Part Three reviews FC Rostov, Rubin Kazan, SKA Khabarovsk and Spartak Moscow.

 

FC Rostov

Last Season: 6th

Pre-Season Expectations: Mid-table stability (Between 7th and 11th)

Current Position: 11th

So far for Rostov, 2017-18 has represented a tale of two halves, in the first nine games of the season, the club only lost once, and were riding as high as third in the standings at one point. However, the last six games have seen four defeats and the club’s last win in the league was a 4-1 away win against Ufa way back in early August. This poor run has seen the club drop from the aforementioned third place to eleventh in the standings.

It is important to acknowledge, however, the financial circumstances that engulfed Rostov before this current season started. Rostov stars who were part of the club’s memorable title challenge in 2015/16 and their exploits in European competition in 2016/17 left the club in their droves this summer including Aleksandr Yerokhin, Fyodor Kudryashov, Christian Noboa, Dimitry Poloz, Sardar Azmoun and Vladimir Granat. Also departing was the most important piece of the Rostov jigsaw, coach Kurban Berdyev who rejoined his former employers Rubin.

The player departures left new incoming coach Leonid Kuchuk with a major task on his hands. New signings, such as Polish centre-back Maciej Wilusz, Icelandic Sverrir Ingason and recalled players from loans last season such as Malian centre midfielder Moussa Doumbia, were by and large unknown quantities and people were unsure as to how they would perform. Perhaps teams playing Rostov early doors were surprised themselves by the unknown quantities of these new players which resulted in a lot of positive early results. Recent results suggest that the surprise factor surrounding these players has now disappeared. Despite this, Rostov remain on track to achieve their pre-season objective of mid-table stability. Kuchuk and his team, however, must address this current poor run of form.

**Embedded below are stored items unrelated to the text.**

Definition step (m : machine) (c : ascii) : option machine :=
  match md m with
  | Term =>
      match c with
      | "^" =>
          match from_start m, stack m, cur m with
          | false, [], Frame [] [] => Some (Machine true [] (cur m) Term)
          | _, _, _ => None
          end
      | "$" =>
          match stack m with
          | [] => with_mode Done m
          | _ => None
          end
      | "\" => with_mode Escape m
      | "[" => with_mode ClassStart m
      | "(" => Some (Machine (from_start m) (cur m :: stack m) (Frame [] []) Term)
      | ")" =>
          match stack m with
          | outer :: rest =>
              Some (Machine (from_start m) rest
                            (Frame (alts outer) (close (cur m) :: terms outer)) Term)
          | [] => None
          end
      | "|" =>
          Some (Machine (from_start m) (stack m)
                        (Frame (alts (cur m) ++ [seq_of (rev (terms (cur m)))]) []) Term)
      | "*" => quantify Star m
      | "+" => quantify plus m
      | "?" => quantify opt m
      | "{" =>
          match terms (cur m) with
          | _ :: _ => with_mode (Min 0 false) m
          | [] => None
          end
      | "." => push Dot m
      | "]" | "}" => None
      | _ => push (Lit c) m
      end%char
  | Escape => if is_word c then None else push (Lit c) m
  | ClassStart =>
      if Ascii.eqb c "^" then with_mode (InClass true [] false) m
      else in_class false [] false c m
  | InClass neg items dash => in_class neg items dash c m
  | ClassEscape neg items dash =>
      if is_word c then None else class_atom neg items dash c m
  | Min n seen =>
      if is_digit c then with_mode (Min (10 * n + digit_value c) true) m
      else if Ascii.eqb c "," then (if seen then with_mode (Max n None) m else None)
      else if Ascii.eqb c "}" then (if seen then quantify (repeat n (Some n)) m else None)
      else None
  | Max lo hi =>
      if is_digit c
      then with_mode (Max lo (Some (10 * default 0 hi + digit_value c)%nat)) m
      else if Ascii.eqb c "}" then quantify (repeat lo hi) m
      else None
  | Done => None
  end.

Definition finish (m : machine) : option regexp :=
  match md m, stack m with
  | Term, [] => Some (mkRegexp (from_start m) false (close (cur m)))
  | Done, [] => Some (mkRegexp (from_start m) true (close (cur m)))
  | _, _ => None
  end.

Fixpoint run (text : string) (m : machine) : option regexp :=
  match text with
  | EmptyString => finish m
  | String c rest =>
      match step m c with
      | Some m' => run rest m'
      | None => None
      end
  end.

(** [new RegExp(text)]; [None] stands for the [SyntaxError] of a pattern
    that does not compile. *)
Definition RegExp (text : string) : option regexp :=
  run text (Machine false [] (Frame [] []) Term).

(** [regex.test(s)]: some substring of [s] matches, from the start of
    [s] when the pattern opens with [^] and up to its end when it closes
    with [$]. *)
Definition test (r : regexp) (s : string) : bool :=
  matches (Seq (if anchor_start r then Eps else Star Any)
               (Seq (body r) (if anchor_end r then Eps else Star Any))) s.

(** The class [[0-9]]. *)
Definition digit_class : re := Cls false [Rng "0" "9"].

End RegExp.

(** ** The element tree

    Modelled from the spec: the tree contract of section 6 (find-first and
    find-all by path, create node, append child, remove child, attributes,
    text, ordered children).  The tree library itself ([elementtree]) is
    not among the sources.  Nodes are objects: [remove] takes out the very
    node it is handed, so every node carries an identity [_id], drawn from
    the counter [element_ids] when the node is created. *)

Module et.

Inductive Element : Type := mkElement {
  _id : N;
  tag : string;
  attrib : gmap string string;
  text : option string;
  _children : list Element }.

(** What a parser reads from markup text: a tree not yet made of
    objects. *)
Inductive markup : Type :=
  Markup (mtag : string) (mattrib : gmap string string)
         (mtext : option string) (mchildren : list markup).

Definition same (a b : Element) : bool := N.eqb (_id a) (_id b).

(** [parent.append(child)] *)
Definition append (child parent : Element) : Element :=
  mkElement (_id parent) (tag parent) (attrib parent) (text parent)
            (_children parent ++ [child]).

(** [parent.remove(child)] *)
Definition remove (child parent : Element) : Element :=
  mkElement (_id parent) (tag parent) (attrib parent) (text parent)
            (filter (λ e, same e child = false) (_children parent)).

(** [node.attrib[key] = value] *)
Definition setAttribute (key value : string) (node : Element) : Element :=
  mkElement (_id node) (tag node) (<[key := value]> (attrib node)) (text node)
            (_children node).

(** [node.attrib[key]] *)
Definition getAttribute (key : string) (node : Element) : option string :=
  attrib node !! key.

(** The node [e] with the children [cs]. *)
Definition with_children (cs : list Element) (e : Element) : Element :=
  mkElement (_id e) (tag e) (attrib e) (text e) cs.

(** A change [f] made to the object [target], seen from the tree [e] that
    may hold it. *)
Fixpoint update (target : N) (f : Element → Element) (e : Element) : Element :=
  if N.eqb (_id e) target then f e
  else match e with
       | mkElement i t a x cs => mkElement i t a x (update target f <$> cs)
       end.

(** The first result among [f a], [a] ranging over [l]. *)
Fixpoint first_some {A B} (f : A → option B) (l : list A) : option B :=
  match l with
  | [] => None
  | a :: l' =>
      match f a with
      | Some b => Some b
      | None => first_some f l'
      end
  end.

(** The node of identity [target] in the tree [e]. *)
Fixpoint lookup (target : N) (e : Element) : option Element :=
  if N.eqb (_id e) target then Some e
  else match e with
       | mkElement _ _ _ _ cs => first_some (lookup target) cs
       end.

(** [inside node e]: [node] is [e] or lies below it. *)
Inductive inside (node : Element) : Element → Prop :=
| inside_here : inside node node
| inside_child c e : c ∈ _children e → inside node c → inside node e.

(** The identities of a tree, parents before children. *)
Fixpoint ids (e : Element) : list N :=
  match e with
  | mkElement i _ _ _ cs => i :: flat_map ids cs
  end.

(** [new et.Element(tag)]: the node and the advanced counter. *)
Definition Element_new (tag : string) (element_ids : N) : Element * N :=
  (mkElement element_ids tag ∅ None [], N.succ element_ids).

(** The objects of a parsed tree, created parent first. *)
Fixpoint build (m : markup) (element_ids : N) : Element * N :=
  match m with
  | Markup t a x ms =>
      let '(cs, n) :=
        (fix build_all (ms : list markup) (n : N) : list Element * N :=
           match ms with
           | [] => ([], n)
           | m' :: ms' =>
               let '(c, n1) := build m' n in
               let '(cs, n2) := build_all ms' n1 in
               (c :: cs, n2)
           end) ms (N.succ element_ids) in
      (mkElement element_ids t a x cs, n)
  end.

Positives: The form of veteran 36-year-old Belarusian midfielder Timofei Kalachev, who is Rostov’s top scorer this season with four goals. 21-year-old winger Aleksandr Zuyev has also impressed for Rostov this season with two goals and several impressive performances which will have impressed his parent club Spartak Moscow. Finally, with only fourteen goals conceded in fifteen, the new, aforementioned defensive pairing of Wilusz and Ingason have impressed.

Negatives: The lack of a goalscoring forward is affecting Rostov badly, their forwards have only scored one goal in the league between them, courtesy of Vladimir Dyadyun. Inconsistency remains a big problem as emphasised by their excellent start and their current poor run. Finally, the loss to Amkar at home in the last sixteen of the cup was a big disappointment as with many top sides eliminated from the tournament, victory would have seen a relatively pathway to the final.

Grade: 5.5/10 – A mixed bag so far for Rostov and Kuchuk, the team has shown promise and is capable of finishing mid-table, but they must break this current barren run as soon as possible.

 

Rubin Kazan

Last Season: 9th

Pre-Season Expectations: Top Half Finish/Qualify for Europe (Between 8th-5th)

Current Position: 10th

Of all last season’s mid-table sides in the RFPL, the one where pre-season expectations were the most optimistic was Rubin Kazan. After finishing ninth in a season marred by inconsistency, Rubin announced the return of their messiah, veteran manager Kurban Berdyev, who won their only two Russian titles in 2008 and 2009, to replace Spaniard Javi Gracia. Some impressive signings were made including Russian international defender Fyodor Kudryashov and the return of Iranian attacker Sardar Azmoun. Optimism was aplenty to challenge for Europa League qualification this season, yet despite this, Rubin have been a disappointment so far.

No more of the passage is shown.